(** * go-multiaddr-fmt: the pattern algebra of [patterns.go]

    A shallow embedding of the multiaddr format matcher: the [Pattern]
    interface with its two implementations ([Base] and the [pattern]
    struct built by [And] / [Or]), the matching methods [Matches] and
    [partialMatch], and the rendering method [String]. *)

From Stdlib Require Import ZArith List String Bool Arith Lia.
Import ListNotations.

Set Warnings "-register-all".

Local Open Scope string_scope.
Local Open Scope list_scope.

(** ** Results of Go calls

    A Go call either returns or panics; a panic unwinds through every
    caller in this package (nothing recovers). *)

Inductive result (A : Type) : Type :=
| Ok (a : A)
| Panic (msg : string).

Arguments Ok {A} a.
Arguments Panic {A} msg.

Definition bind {A B : Type} (c : result A) (k : A -> result B) : result B :=
  match c with
  | Ok a => k a
  | Panic msg => Panic msg
  end.

Notation "x <- c ;; k" := (bind c (fun x => k))
  (at level 61, c at next level, right associativity).

(** ** Data model *)

(** [ma.Protocol]: only the fields this package reads. *)
Record Protocol : Type := mkProtocol { Name : string; Code : Z }.

(** [ma.Multiaddr] is consumed through [a.Protocols()] only, so an address
    is represented by the ordered list of its protocol segments. *)
Definition Multiaddr : Type := list Protocol.

Definition Protocols (a : Multiaddr) : list Protocol := a.

(** [const ( or = iota; and = iota )].  The source names are [or] and
    [and]; they are prefixed here to keep the logical connectives visible. *)
Definition op_or : Z := 0.
Definition op_and : Z := 1.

§ Problem to solve
Check each line of the records for the string "Type" and state how many lines contain it. Give only the number.

§ Answer space
4